Tertiary and quaternary structures
To assess the proper folding of the recombinant proteins and in particular for a globin to evaluate the proportion of α-helix secondary structure, their circular dichroism spectra were recorded (Figure 1A). The full length GLB-26 displays an α-helical content of 70% slightly lower than for native horse heart Mb or GLB-1 (85%). This slightly lower α-helical content for GLB-26 can be explained by the presence of a less structured terminal sequences as previously observed for Cygb (N- and C- additional sequences) compared to Ngb [34] and other standard globin sequences such as Mb and GLB-1. In general, primary sequence analyses show that the extended regions and/or inter-helical regions contribute to a decrease of the overall α-helical fraction due to their coil form, although there are notable exceptions such as the Bacillus subtilis GCS globin domain [35], [36] and the recently solved structure of a protoglobin [37] which shows an additional Z-helix at the N-terminus.
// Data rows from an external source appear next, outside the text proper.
(** [try: body except Exception as e: fixes_applied.append(f"Auto-fix
    encountered error: {str(e)}")] followed by [return code, fixes_applied].
    [fault] is the statement that raises, if any, with the text of its
    exception. *)
Definition try_body (body : M unit) (fault : option (nat * str)) (c : str)
  : str * list str :=
  match body (init c) (option_map fst fault) with
  | Done _ s _ => result s
  | Raised s =>
    let e := match fault with Some (_, m) => m | None => [] end in
    (code s, fixes_applied s ++ [py "Auto-fix encountered error: " ++ e])
  end.

(** ** Rules shared by the dialects *)

(** Lines 681-683, 831-833 and 924-926.  As the source file stands, the four
    literals of the test are two plain double quotes and, between two
    triple quotes, the text [ in code or ]; the literal of the third
    [replace] is the text between its two triple quotes. *)
Definition quote_probe : str := py " in code or ".
Definition quote_old3 : str := py ", " ++ dq ++ py "'" ++ dq ++ py ").replace(".

Definition fix_smart_quotes : M unit :=
  when (fun code => contains dq code || contains dq code || contains quote_probe code)
    (assign (fun code =>
       replace (replace (replace code dq dq) dq dq) quote_old3 (py "'")) ;;
     append_fix (py "Fixed smart quotes → regular quotes")).

(** ** [auto_fix_python_code] *)

(** Lines 686-692: three keys follow, then one key that runs from the triple
    quote of line 690 to the triple quote of line 691. *)
Definition unicode_fixes : list (str * str) :=
  [ (py "–", py "-");
    (py "—", py "-");
    (py "…", py "...");
    (py ": " ++ dq ++ py "'" ++ dq ++ py ",  # left single quote" ++ nl
       ++ py "            ", py "'") ].

Definition reportlab_imports : str :=
  unlines
    [ py "from reportlab.lib.pagesizes import A4, letter";
      py "from reportlab.lib import colors";
      py "from reportlab.lib.units import inch, mm, cm, pica";
      py "from reportlab.platypus import (";
      py "    SimpleDocTemplate, BaseDocTemplate, PageTemplate, Frame, Paragraph, Spacer, ";
      py "    Table, TableStyle, PageBreak, KeepTogether, Flowable, Image, NextPageTemplate";
      py ")";
      py "from reportlab.lib.styles import getSampleStyleSheet, ParagraphStyle";
      py "from reportlab.pdfbase import pdfmetrics";
      py "from reportlab.pdfbase.ttfonts import TTFont";
      py "from reportlab.graphics.shapes import Drawing, Rect, Circle, Line";
      py "from reportlab.graphics.charts.linecharts import HorizontalLineChart";
      py "from reportlab.graphics.charts.piecharts import Pie";
      py "import os";
      py "import sys";
      [] ].

Definition path_fixes : list (str * str) :=
  [ (py "/mnt/data/", py "./");
    (py "~/", py "./");
    (py "C:" ++ bsl, py "./");
    (py "D:" ++ bsl, py "./") ].

Definition var_fixes : list (str * str) :=
  [ (py "fileName", py "file_name");
    (py "filename", py "file_path");
    (py "pdfFile", py "pdf_file");
    (py "outputFile", py "output_file") ].

Definition alignment_fixes : list (str * str) :=
  [ (py "alignment=center", py "alignment=1");
    (py "alignment=" ++ dq ++ py "center" ++ dq, py "alignment=1");
    (py "alignment=left", py "alignment=0");
    (py "alignment=" ++ dq ++ py "left" ++ dq, py "alignment=0");
    (py "alignment=right", py "alignment=2");
    (py "alignment=" ++ dq ++ py "right" ++ dq, py "alignment=2");
    (py "alignment=justify", py "alignment=4");
    (py "alignment=" ++ dq ++ py "justify" ++ dq, py "alignment=4") ].

Definition syntax_fixes : list (str * str) :=
  [ (py "colors.hexcolor(", py "colors.HexColor(");
    (py "Colors.HexColor(", py "colors.HexColor(");
    (py "getSampleStylesheet()", py "getSampleStyleSheet()");
    (py "getStyleSheet()", py "getSampleStyleSheet()") ].

Definition main_guard : str :=
  py "if __name__ == " ++ dq ++ py "__main__" ++ dq ++ py ":".

Definition action_words : list str := [py "build"; py "generate"; py "create"].

(** Lines 753-758: the names of the functions whose [def] line holds one of
    the action words. *)
Definition function_names (c : str) : list str :=
  flat_map
    (fun line =>
       if startswith (strip line) (py "def ")
          && existsb (fun word => contains word line) action_words
       then [nth 0 (split (nth 1 (split line (py "def ")) []) (py "(")) []]
       else [])
    (split c nl).

(** Lines 767-771. *)
Definition insert_story (c : str) : option str :=
  let pdf_line_index := find c (py "pdf = SimpleDocTemplate(") in
  let next_line_index := find_from c nl pdf_line_index in
  if (next_line_index =? -1)%Z then None
  else Some (slice_to c next_line_index ++ nl ++ py "story = []"
               ++ slice_from c next_line_index).

Definition error_wrapper : str :=
  py "try:" ++ nl ++
  py "    build_pdf()" ++ nl ++
  py "    print(" ++ dq ++ py "✅ PDF generated successfully!" ++ dq ++ py ")" ++ nl ++
  py "except Exception as e:" ++ nl ++
  py "    print(f" ++ dq ++ py "❌ Error: {e}" ++ dq ++ py ")".

Definition auto_fix_python_body : M unit :=
  (* Fix smart quotes *)
  fix_smart_quotes ;;
  (* Fix common unicode issues *)
  fix_table unicode_fixes
    (fun old new => py "Fixed unicode character: " ++ old ++ py " → " ++ new) ;;
  (* Add missing imports for complex ReportLab code *)
  when (fun code => negb (contains (py "from reportlab") code)
                    && negb (contains (py "import reportlab") code))
    (assign (fun code => reportlab_imports ++ code) ;;
     append_fix (py "Added comprehensive ReportLab imports")) ;;
  (* Fix file paths *)
  fix_table path_fixes
    (fun old new => py "Fixed file path: " ++ old ++ py " → " ++ new) ;;
  (* Fix common variable naming issues *)
  for_each var_fixes (fun '(old, new) =>
    when (fun code => contains (old ++ py " =") code)
      (assign (fun code => replace code (old ++ py " =") (new ++ py " =")) ;;
       append_fix (py "Fixed variable name: " ++ old ++ py " → " ++ new))) ;;
  (* Ensure the main function gets called *)
  ifM (fun code => contains (py "def build_pdf(") code && contains main_guard code)
    (when (fun code => negb (contains (py "build_pdf(") (nth 1 (split code main_guard) [])))
       (assign (fun code =>
          code ++ nl ++ nl ++ py "# Auto-added function call" ++ nl ++ py "build_pdf()") ;;
        append_fix (py "Added missing function call")))
  (ifM (fun code => contains (py "def ") code
                    && (contains (py "build") code || contains (py "generate") code
                        || contains (py "create") code))
    (names <- eval (fun s => function_names (code s)) ;;
     match names with
     | [] => ret tt
     | first :: _ =>
       assign (fun code =>
         code ++ nl ++ nl ++ py "# Auto-added function call" ++ nl ++ first ++ py "()") ;;
       append_fix (py "Added missing " ++ first ++ py "() call")
     end)
  (* For simple ReportLab code patterns *)
  (when (fun code => (contains (py "Paragraph(") code || contains (py "Spacer(") code)
                     && negb (contains (py "story = []") code))
    (when (fun code => contains (py "pdf = SimpleDocTemplate(") code)
       (next <- eval (fun s => insert_story (code s)) ;;
        match next with
        | None => ret tt
        | Some c' => assign (fun _ => c') ;; append_fix (py "Added missing story list")
        end) ;;
     (* Add pdf.build if missing *)
     when (fun code => contains (py "story.append(") code
                       && negb (contains (py "pdf.build(") code)
                       && negb (contains (py "doc.build(") code))
       (assign (fun code => code ++ nl ++ nl ++ py "pdf.build(story)") ;;
        append_fix (py "Added missing pdf.build(story)"))))) ;;
  (* Fix alignment values *)
  fix_table alignment_fixes
    (fun old new => py "Fixed alignment: " ++ old ++ py " → " ++ new) ;;
  (* Fix common syntax errors *)
  fix_table syntax_fixes
    (fun old new => py "Fixed syntax: " ++ old ++ py " → " ++ new) ;;
  (* Add missing error handling *)
  when (fun code => contains (py "def ") code && negb (contains (py "try:") code)
                    && negb (contains (py "except") code))
    (when (fun code => contains (py "build_pdf()") code)
       (assign (fun code => replace code (py "build_pdf()") error_wrapper) ;;
        append_fix (py "Added error handling"))).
[Figure omitted. See PDF.]
Figure 1. Tertiary and quaternary structures.
A) Circular dichroism spectra for GLB-26 compared with those for GLB-1 and horse heart Mb. The deconvolution analysis using the CDNN deconvolution software gave about 85% of α helical form for GLB-1 and Mb and slightly less (70%) for GLB-26. B) Molar masses measured by multi-angle light-scattering after gel filtration on a Superose 12 HR 10/300 GL column for GLB-26 (dotted line) and GLB-1 (dashed line) proteins. Relative absorbance at 280 nm is given in solid lines. The elution profile of GLB-26 in its ferric form is displaced toward the lower molar mass species and the width of the elution profile peak is broader than that for fully dimeric oxygenated GLB-1.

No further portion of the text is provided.